_Directions for this task_.
Could you restate word for word every line from the one containing "case_bool_decide as Hs." to the end of the records, and nothing else?

_Data for review_.
━━━━━━━━━━
(** With decisive scores, high risk is the presence of a signal. *)
Lemma risk_level_exact operation policy :
  decisive (rp_scoring (profile_of policy)) →
  (operation_risk_profile f64_text load_profile operation policy).1.1 = Level_High ↔
  signals (profile_of policy) operation ≠ [].
Proof.
  intros Hd. unfold operation_risk_profile. rewrite (sanitize_decisive _ Hd). fold (signals (profile_of policy) operation).
  destruct (decide (signals (profile_of policy) operation = [])) as [E|E].
  - rewrite (bool_decide_true _ (proj2 (btree_list_nil _) E)). done.
  - rewrite bool_decide_false by (by rewrite btree_list_nil). cbn [orb].
    rewrite (proj2 (Z.ltb_ge _ _)); [done|].
    apply one_signal_suffices; [done|apply len_nonneg..|by apply signals_counted].
Qed.

(** An entry of a list of calls covers the key of an operation, letter case
    aside: it is the key, or a prefix of it followed by a star. *)
Definition covers (entry key : string) : Prop :=
  normalize_signal entry ≠ "" ∧
  (normalize_signal entry = to_ascii_lowercase key ∨
   ∃ prefix rest, normalize_signal entry = prefix +:+ "*" ∧ to_ascii_lowercase key = prefix +:+ rest).

Lemma approval_matches_iff key entry : approval_matches (to_ascii_lowercase key) entry = true ↔ covers entry key.
Proof.
  unfold approval_matches, covers. set (n := normalize_signal entry). set (k := to_ascii_lowercase key).
  destruct (is_empty n) eqn:E; [by destruct n; naive_solver|]. assert (n ≠ "") as Hn by (by intros ->).
  case_bool_decide as Hs.
  - split; [|done]. intros _. split; [done|right]. exists "", k. by rewrite app_nil_l_str.
  - destruct (strip_suffix "*" n) as [prefix|] eqn:Ep.
    + rewrite starts_with_iff. split.
      * intros [rest Hr]. split; [done|right]. exists prefix, rest. by apply strip_suffix_Some in Ep.
      * intros [_ [Hk|(p & rest & Hp & Hr)]].
        { exists "*". rewrite <-Hk. by apply strip_suffix_Some. }
        exists rest. rewrite (proj2 (strip_suffix_Some "*" n p) Hp) in Ep. by injection Ep as <-.
    + rewrite bool_decide_eq_true. split; [naive_solver|]. intros [_ [Hk|(p & rest & Hp & _)]]; [done|].
      rewrite (proj2 (strip_suffix_Some "*" n p) Hp) in Ep. done.
Qed.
━━━━━━━━━━
_Solution_.
  case_bool_decide as Hs.
  - split; [|done]. intros _. split; [done|right]. exists "", k. by rewrite app_nil_l_str.
  - destruct (strip_suffix "*" n) as [prefix|] eqn:Ep.
    + rewrite starts_with_iff. split.
      * intros [rest Hr]. split; [done|right]. exists prefix, rest. by apply strip_suffix_Some in Ep.
      * intros [_ [Hk|(p & rest & Hp & Hr)]].
        { exists "*". rewrite <-Hk. by apply strip_suffix_Some. }
        exists rest. rewrite (proj2 (strip_suffix_Some "*" n p) Hp) in Ep. by injection Ep as <-.
    + rewrite bool_decide_eq_true. split; [naive_solver|]. intros [_ [Hk|(p & rest & Hp & _)]]; [done|].
      rewrite (proj2 (strip_suffix_Some "*" n p) Hp) in Ep. done.
Qed.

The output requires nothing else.